Stored dataset items:
########

Section checks.
Set Default Proof Using "Type".
Context {HX : Hex} {CH : Chrono}.
(** [std::env::var]; [None] when the variable is unset or not Unicode. *)
Context (env : string -> option string).

(** ** The environment *)

Definition check_master_key_present (has_master_key : bool) : DoctorCheck :=
  let describe := "CITADEL_MASTER_KEY environment variable is set"%string in
  if has_master_key then pass "master-key-present" describe "Master key loaded successfully"
  else fail "master-key-present" describe "CITADEL_MASTER_KEY is not set"
         "Generate a key: openssl rand -hex 32 → export CITADEL_MASTER_KEY=<hex>".

Definition check_master_key_valid (hex_error : string -> string) : DoctorCheck :=
  let describe := "CITADEL_MASTER_KEY decodes to exactly 32 bytes"%string in
  match env "CITADEL_MASTER_KEY" with
  | None => fail "master-key-valid" describe "CITADEL_MASTER_KEY is not set" "Set CITADEL_MASTER_KEY to a 64-char hex string"
  | Some val =>
      match hex_decode (Text.trim val) with
      | Some bytes =>
          if bool_decide (length bytes = 32%nat)
          then pass "master-key-valid" describe "Master key is 32 bytes (256 bits)"
          else fail "master-key-valid" describe ("Decoded to " +:+ pretty (length bytes) +:+ " bytes, expected 32")
                 "Generate a valid 32-byte key: openssl rand -hex 32"
      | None => fail "master-key-valid" describe ("Hex decode failed: " +:+ hex_error (Text.trim val))
                  "Ensure CITADEL_MASTER_KEY contains only hex characters (0-9, a-f)"
      end
  end.

Definition check_plaintext_mode_disabled : DoctorCheck :=
  let describe := "Plaintext key storage is disabled"%string in
  let plaintext_allowed := bool_decide (env "CITADEL_ALLOW_PLAINTEXT_KEYS" = Some "1"%string) in
  let is_dev := bool_decide (env "CITADEL_ENV" = Some "development"%string) in
  let master_key_set := bool_decide (is_Some (env "CITADEL_MASTER_KEY")) in
  if negb plaintext_allowed && master_key_set then
    pass "plaintext-mode-disabled" describe "CITADEL_ALLOW_PLAINTEXT_KEYS is not set; CITADEL_MASTER_KEY is present"
  else if plaintext_allowed && is_dev then
    warn "plaintext-mode-disabled" describe
      "CITADEL_ALLOW_PLAINTEXT_KEYS=1 with CITADEL_ENV=development: dev mode active"
      "Do not use CITADEL_ALLOW_PLAINTEXT_KEYS=1 in production"
  else if plaintext_allowed then
    fail "plaintext-mode-disabled" describe "CITADEL_ALLOW_PLAINTEXT_KEYS=1 without CITADEL_ENV=development"
      "Remove CITADEL_ALLOW_PLAINTEXT_KEYS from production environment"
  else
    fail "plaintext-mode-disabled" describe "CITADEL_MASTER_KEY is not set; keys would be stored as plaintext"
      "Set CITADEL_MASTER_KEY to a 64-char hex string".

(** [std::fs::metadata]: the mode bits of the directory. *)
Inductive Stat := NotFound | StatError (e : string) | Mode (m : Z).

(** On Unix. *)
Definition check_storage_permissions (data_dir : string) (stat : string -> Stat) : DoctorCheck :=
  let describe := "Key storage directory has owner-only permissions (0700)"%string in
  let keys_dir := data_dir +:+ "/keys" in
  match stat keys_dir with
  | NotFound => warn "storage-permissions" describe ("Directory '" +:+ keys_dir +:+ "' does not exist yet")
                  "The directory will be created on first key generation"
  | StatError e => fail "storage-permissions" describe ("Cannot stat '" +:+ keys_dir +:+ "': " +:+ e)
                     "Ensure the data directory is accessible"
  | Mode m =>
      let mode := Z.land m 511 in
      if mode =? 448 then pass "storage-permissions" describe ("'" +:+ keys_dir +:+ "' has mode " +:+ Text.octal4 mode)
      else fail "storage-permissions" describe ("'" +:+ keys_dir +:+ "' has mode " +:+ Text.octal4 mode +:+ " (expected 0700)")
             ("Run: chmod 700 '" +:+ keys_dir +:+ "'")
  end.

(** [Path::new("src")]: whether it is a directory. *)
Definition check_no_orphaned_src (is_dir : bool) : DoctorCheck :=
  let describe := "Orphaned root src/ directory (pre-V1 code with known defects) is absent"%string in
  if is_dir then
    warn "no-orphaned-src" describe "Found src/ at workspace root — contains deprecated code with crypto defects"
      "Run: git rm -r src/"
  else pass "no-orphaned-src" describe "src/ directory not present at workspace root".

Definition check_replay_store_backend (actual_backend : string) : DoctorCheck :=
  let describe := "Replay store backend (P066/P085)"%string in
  if bool_decide (actual_backend = "redis"%string) then
    pass "replay-store-type" describe "RedisReplayStore active — distributed, restart-safe, fail-closed"
  else if bool_decide (actual_backend = "file"%string) then
    pass "replay-store-type" describe "FileReplayStore active — single-instance, restart-safe"
  else warn "replay-store-type" describe
    ("MemoryReplayStore is active (backend='" +:+ actual_backend +:+ "') — not restart-safe, not distributed across instances. Replay events from before a restart or from other instances will NOT be caught.")
    "Set CITADEL_REPLAY_STORE=file (single node) or =redis (multi-node) and restart the server. MemoryReplayStore is acceptable for development only.".

(** ** The keys *)

Definition names (keys : list KeyMetadata) : list string := name <$> keys.

Definition stored_plaintext (k : KeyMetadata) : bool :=
  match current_key_version k with Some v => is_plaintext (secret_key_material v) | None => false end.

Definition check_no_plaintext_keys (keys : list KeyMetadata) : DoctorCheck :=
  let describe := "No keys are stored in plaintext"%string in
  let plaintext := names (filter (fun k => stored_plaintext k = true) keys) in
  if bool_decide (plaintext = []) then
    pass "no-plaintext-keys" describe "All keys use AES-GCM or Citadel-envelope wrapping"
  else warn "no-plaintext-keys" describe
    (pretty (length plaintext) +:+ " key(s) stored as plaintext: " +:+ join_with ", " plaintext)
    "Run 'citadel key rewrap --all' or rotate each key to re-encrypt under CITADEL_MASTER_KEY".

(** [None]: the search ran out of fuel, which [Hierarchy.validate_total] excludes. *)
Definition check_wrapping_graph (keys : list KeyMetadata) : option DoctorCheck :=
  let describe := "Key wrapping graph has no cycles or invalid hierarchy directions"%string in
  violations ← Hierarchy.validate_wrapping_graph (S (length keys)) keys;
  Some (if bool_decide (violations = []) then
    pass "wrapping-graph-valid" describe ("Graph of " +:+ pretty (length keys) +:+ " keys is valid")
  else
    let cycles := filter (fun v => Hierarchy.kind v = Hierarchy.Cycle) violations in
    mkCheck "wrapping-graph-valid" describe (if bool_decide (cycles = []) then Warn else Fail)
      (pretty (length violations) +:+ " violation(s): " +:+ join_with "; " (Hierarchy.detail <$> violations))
      (Some "Run 'citadel migrate hierarchy' to restructure or 'citadel key rewrap' to fix individual keys"%string)).

Definition orphaned (ids : gset string) (k : KeyMetadata) : bool :=
  match parent_id k with Some pid => negb (bool_decide (pid ∈ ids)) | None => false end.

Definition check_no_orphaned_keys (keys : list KeyMetadata) : DoctorCheck :=
  let describe := "All keys with parent_id references have accessible parents"%string in
  let all_ids : gset string := list_to_set (id <$> keys) in
  let orphans := names (filter (fun k => orphaned all_ids k = true) keys) in
  if bool_decide (orphans = []) then pass "no-orphaned-keys" describe "No orphaned child keys found"
  else warn "no-orphaned-keys" describe
    (pretty (length orphans) +:+ " key(s) reference missing parents: " +:+ join_with ", " orphans)
    "Run 'citadel key inspect <id>' to examine orphaned keys".

(** The clock is read twice for each key under a known policy. *)
Definition overdue_key (clock : nat -> Z) (policies : gmap string Policy.KeyPolicy) (i : nat) (key : KeyMetadata) :
    option (list string) :=
  if negb (bool_decide (state key = Active)) then Some [] else
  match policy_id key ≫= fun pid => policies !! pid with
  | Some policy =>
      verdict ← Policy.evaluate (clock (2 * i)%nat) (clock (2 * i + 1)%nat) policy key;
      Some (if Policy.needs_rotation verdict then [name key +:+ " (" +:+ id key +:+ ")"] else [])
  | None => Some []
  end.

(** [None]: [evaluate] panicked. *)
Definition check_no_expired_keys (clock : nat -> Z) (keys : list KeyMetadata) (policies : list (string * Policy.KeyPolicy)) :
    option DoctorCheck :=
  let describe := "No active keys are overdue for rotation"%string in
  let policy_map : gmap string Policy.KeyPolicy := foldl (fun m p => <[ p.1 := p.2 ]> m) ∅ policies in
  l ← mapM (fun '(i, key) => overdue_key clock policy_map i key) (imap pair keys);
  let overdue := mjoin l in
  Some (if bool_decide (overdue = []) then
    pass "rotation-current" describe "All active keys are within policy rotation windows"
  else warn "rotation-current" describe
    (pretty (length overdue) +:+ " key(s) need rotation: " +:+ join_with ", " overdue)
    "Run 'citadel key rotate <id>' for each overdue key, or enable auto_rotate in policy").

Definition stale (now : Z) (k : KeyMetadata) : bool :=
  bool_decide (state k = Pending) && (24 <? num_hours (now - created_at k)).

Definition check_no_stale_pending_keys (clock : nat -> Z) (keys : list KeyMetadata) : DoctorCheck :=
  let describe := "No keys have been in PENDING state for more than 24 hours"%string in
  let stale := names (snd <$> filter (fun p => stale (clock p.1) p.2 = true) (imap pair keys)) in
  if bool_decide (stale = []) then pass "no-stale-pending" describe "All pending keys are recently created"
  else warn "no-stale-pending" describe
    (pretty (length stale) +:+ " stale pending key(s): " +:+ join_with ", " stale)
    "Activate or destroy stale pending keys: 'citadel key activate <id>'".

Definition has_active (t : KeyType) (keys : list KeyMetadata) : bool :=
  existsb (fun k => bool_decide (key_type k = t /\ state k = Active)) keys.

Definition check_hierarchy_exists (keys : list KeyMetadata) : DoctorCheck :=
  let describe := "Root, Domain, and at least one KEK exist and are active"%string in
  if bool_decide (keys = []) then
    warn "hierarchy-exists" describe "No keys found — fresh installation"
      "Run 'citadel migrate hierarchy' to initialize the key hierarchy"
  else match has_active Root keys, has_active Domain keys, has_active KeyEncrypting keys with
  | true, true, true => pass "hierarchy-exists" describe "Root, Domain, and KEK present and active"
  | false, _, _ => warn "hierarchy-exists" describe "No active Root key found"
                     "Run 'citadel migrate hierarchy' to create the default hierarchy"
  | true, false, _ => warn "hierarchy-exists" describe "Root exists but no active Domain found"
      "Run 'citadel key generate --type domain --parent <root-id>' to create Domain key"
  | true, true, false => warn "hierarchy-exists" describe "Root and Domain exist but no active KEK found"
      "Run 'citadel key generate --type kek --parent <domain-id>' to create KEK under Domain"
  end.

Definition check_destroyed_keys_info (keys : list KeyMetadata) : DoctorCheck :=
  let describe := "Destroyed key count (informational)"%string in
  let destroyed := names (filter (fun k => state k = Destroyed) keys) in
  if bool_decide (destroyed = []) then pass "destroyed-keys-info" describe "No destroyed keys on record"
  else pass "destroyed-keys-info" describe
    (pretty (length destroyed) +:+ " destroyed key record(s) present (expected — audit trail)").

(** *** Active keys under a revoked ancestor *)

(** The walk up the parents of one key; [n] is how many it may still visit before
    [depth > 6]: six at the start. *)
Fixpoint dead_ancestor (by_id : gmap string KeyMetadata) (n : nat) (current : option string) : option KeyMetadata :=
  match n, current with
  | S n, Some pid =>
      match by_id !! pid with
      | Some parent =>
          if bool_decide (state parent = Revoked \/ state parent = Destroyed) then Some parent
          else dead_ancestor by_id n (parent_id parent)
      | None => None
      end
  | _, _ => None
  end.

Definition split_state (by_id : gmap string KeyMetadata) (key : KeyMetadata) : list string :=
  if bool_decide (state key = Active \/ state key = Rotated) then
    match dead_ancestor by_id 6 (parent_id key) with
    | Some parent => ["'" +:+ name key +:+ "' (" +:+ id key +:+ ") is Active/Rotated but ancestor '" +:+ name parent
                        +:+ "' is " +:+ display_state (state parent)]
    | None => []
    end
  else [].

Definition check_no_active_children_under_revoked (keys : list KeyMetadata) : DoctorCheck :=
  let describe := "Active keys under revoked ancestor (P064)"%string in
  let violations := keys ≫= split_state (Hierarchy.by_id keys) in
  if bool_decide (violations = []) then
    pass "no-active-children-under-revoked" describe "No Active/Rotated keys have a Revoked/Destroyed ancestor"
  else fail "no-active-children-under-revoked" describe
    (pretty (length violations) +:+ " key(s) are Active/Rotated but have a Revoked/Destroyed ancestor: " +:+ join_with "; " violations)
    "Run `revoke_cascade()` on the revoked parent to Suspend all descendants, then `rewrap()` + `activate()` each under a healthy parent.".

(** ** All of them *)

Record Machine := mkMachine {
  data_dir : string; stat : string -> Stat; src_is_dir : bool; hex_error : string -> string;
  (** readings of the clock in the expiry and in the staleness check *)
  clock1 : nat -> Z; clock2 : nat -> Z }.

(** [None]: a check panicked. *)
Definition run_all_checks (m : Machine) (has_master_key : bool) (keys : list KeyMetadata)
    (policies : list (string * Policy.KeyPolicy)) (actual_replay_backend : string) : option (list DoctorCheck) :=
  graph ← check_wrapping_graph keys;
  expired ← check_no_expired_keys (clock1 m) keys policies;
  Some [ check_master_key_present has_master_key;
         check_master_key_valid (hex_error m);
         check_plaintext_mode_disabled;
         check_storage_permissions (data_dir m) (stat m);
         check_no_plaintext_keys keys;
         graph;
         check_no_orphaned_keys keys;
         expired;
         check_no_stale_pending_keys (clock2 m) keys;
         check_hierarchy_exists keys;
         check_no_orphaned_src (src_is_dir m);
         check_destroyed_keys_info keys;
         check_no_active_children_under_revoked keys;
         check_replay_store_backend actual_replay_backend ].

(** *** [citadel doctor] *)

(** [listed]: the answer of [FileBackend::new(..)] and [list]. *)
Definition run (m : Machine) (listed : option (list KeyMetadata)) : option (list DoctorCheck * Z) :=
  let has_master_key := bool_decide (is_Some (env "CITADEL_MASTER_KEY")) in
  let keys := default [] listed in
  let policies := [ ("default-dek"%string, Policy.default_dek (env "CITADEL_ENFORCE_CRYPTOPERIODS"));
                    ("default-kek"%string, Policy.default_kek (env "CITADEL_ENFORCE_CRYPTOPERIODS")) ] in
  report ← run_all_checks m has_master_key keys policies (default "memory"%string (env "CITADEL_REPLAY_STORE"));
  Some (report, exit_code report).

(** ** What the report means *)

Lemma exit_code_0 l : exit_code l = 0 <-> forall c, c ∈ l -> status c = Pass.
Proof.
  assert (E : forall s, existsb (fun c => bool_decide (status c = s)) l = false <-> forall c, c ∈ l -> status c <> s).
  { intros s. rewrite <- not_true_iff_false, existsb_exists. setoid_rewrite bool_decide_eq_true.
    setoid_rewrite list_elem_of_In. naive_solver. }
  unfold exit_code, has_failures, has_warnings. split.
  - repeat case_match; try done. intros _ c Hc.
    assert (status c <> Fail) by (by eapply E). assert (status c <> Warn) by (by eapply E). by destruct (status c).
  - intros H. rewrite !(proj2 (E _)) by (intros c Hc; by rewrite (H c Hc)). done.
Qed.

########

*WHAT IS BEING ASKED*. Where the word "migrate" occurs in a line of the records, copy that line.

*TASK RESULT*.
      (Some "Run 'citadel migrate hierarchy' to restructure or 'citadel key rewrap' to fix individual keys"%string)).
      "Run 'citadel migrate hierarchy' to initialize the key hierarchy"
                     "Run 'citadel migrate hierarchy' to create the default hierarchy"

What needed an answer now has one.